7.1.5 Presentation of results
Having selected a model (say final_mod
), you should now present a table with the coefficients and standard errors, some goodness-of-fit measures (\(\mathrm{R}^2_c\), \(\mathrm{AIC}/\mathrm{BIC}, \mathrm{CV}\), \(K\)-fold cross-validation error). Explain your model (interpret the parameters), look at diagnostic plots and answer the questions.
par(mfrow = c(2, 2), mar = c(5, 5, 1.5, 0.5))
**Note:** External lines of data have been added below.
(** X14: a run with a record that does not validate prices nothing and
    writes nothing: it ends with exit status 1 after a report of one
    header, one line for each of the first ten errors at most, and one line
    more only when there are more than ten errors; there are as many
    errors as records that do not validate. A run without such a record
    does not end so. *)
Theorem run_validation_failure (today : date) (config : Config.t)
    (raw_trades : list RawTrade) :
  let failed :=
    filter (fun r => match validate1 r with
                     | inr _ => false
                     | inl _ => true
                     end) raw_trades in
  (failed <> [] ->
   run_loaded today config raw_trades
   = Exited 1 (validation_report (errors (validate_all raw_trades))) /\
   List.length (errors (validate_all raw_trades)) = List.length failed /\
   List.length (validation_report (errors (validate_all raw_trades)))
   = (1 + Nat.min 10 (List.length failed)
      + (if (10 <? List.length failed)%nat then 1 else 0))%nat) /\
  (failed = [] ->
   forall status report,
     run_loaded today config raw_trades <> Exited status report).
Proof.
  cbv zeta. pose proof (errors_count raw_trades) as Hc.
  split.
  - intro Hne.
    assert (Hinv : is_valid (validate_all raw_trades) = false).
    { unfold is_valid. rewrite Hc.
      destruct (filter _ raw_trades); [congruence | reflexivity]. }
    unfold run. rewrite Hinv. cbn [negb].
    split; [reflexivity |]. split; [exact Hc |].
    rewrite <- Hc. apply validation_report_length.
  - intros He status report.
    assert (Hval : is_valid (validate_all raw_trades) = true).
    { unfold is_valid. rewrite Hc, He. reflexivity. }
    unfold run. rewrite Hval. cbn [negb].
    destruct (aggregate_portfolio _ _ _ _); discriminate.
Qed.

(** X15: what reaches the writer. When a run calls the writer, every
    record has validated; the priced trades are the records in input order,
    one for one, with their identifiers; the summary counts them and has
    the reporting currency and the valuation date of the configuration. *)
Theorem run_written (today : date) (config : Config.t)
    (raw_trades : list RawTrade) (priced_trades : list PricedTrade)
    (summary : PortfolioSummary) :
  run_loaded today config raw_trades = Written priced_trades summary ->
  Forall2 (fun r p => exists v, validate1 r = inr v /\ p = priced_of v)
    raw_trades priced_trades /\
  map PricedTrade.trade_id priced_trades = map TradeID raw_trades /\
  total_trades summary = List.length raw_trades /\
  reporting_currency summary = Config.reporting_currency config /\
  valuation_date summary = Config.valuation_date config.
Proof.
  unfold run.
  destruct (is_valid (validate_all raw_trades)) eqn:Hval; cbn [negb];
    [| discriminate].
  apply is_valid_all in Hval. pose proof (valid_trades_all raw_trades Hval) as H2.
  rewrite price_portfolio_map.
  destruct (aggregate_portfolio_cases today
              (map priced_of (valid_trades (validate_all raw_trades)))
              (Some (Config.valuation_date config))
              (Config.reporting_currency config))
    as [(_ & s & Hs & Hn & Hrc & Hvd)
       | (ok & bad & rest & e & _ & _ & _ & He)].
  2:{ rewrite He. discriminate. }
  rewrite Hs. intros [= <- <-].
  destruct (priced_of_validated raw_trades _ H2) as (HF & Hid & Hlen).
  split; [exact HF |]. split; [exact Hid |].
  rewrite Hn, length_map, Hlen. repeat split; assumption.
Qed.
bl <- scales::alpha("black", 0.5) #semi-transparent black
n <- nrow(di)
#plot(final_mod)
#Student Q-Q plot
qqPlot(final_mod, simulate = 1999, envelope = TRUE,
ylab = "Externally studentized residuals",
xlab = "Theoretical student quantiles",
pch = 20, col = bl)
## [1] 118 214
#Residuals vs fitted values
residualPlot(final_mod, type = "rstudent", quadratic = FALSE,
pch = 20, ylab = "Externally studentized residuals")
#Cook distance
plot(cooks.distance(final_mod), col = bl, pch = 20, ylab = "Cook's distances")
abline(h = 8/(n-2*length(coef(final_mod))), col = 2)
influencePlot(final_mod)
## StudRes Hat CookD
## 116 -0.3357101 0.32031107 0.002128445
## 118 -2.8462715 0.15974909 0.060701211
## 214 8.5006083 0.05591926 0.148869658
## 221 -0.2968635 0.27957372 0.001370613
## 253 -2.3850490 0.21631304 0.062191214
Many points have high leverage and large Cook’s values. This means the slope could in principle largely be driven by those points
We get a very large residual (observation 350
, which is a very small diamond of high quality sold for almost double the value of a comparable one). A more careful analysis would be necessary to see the impact of these points on the coefficients and whether they matter (or not). For example, we could refit the model using the command lm(final_mod, subset = -350)
.
Diagnostics of heteroscedasticity are mostly useful when you have suspicions that different subgroups could have different variances (if you include factor variables) or if the data are time series, in which case you may wish to look at plots of the correlogram (acf(resid(final_mod))
and partial correlogram pacf(resid(final_mod))
). These are only useful for time ordered observations, i.e. when the errors at time \(t\) depend on previous time periods \(\{t-1, \ldots\}\). The impact of serial dependence of the residuals is that the standard errors from OLS are too small and need to be inflated.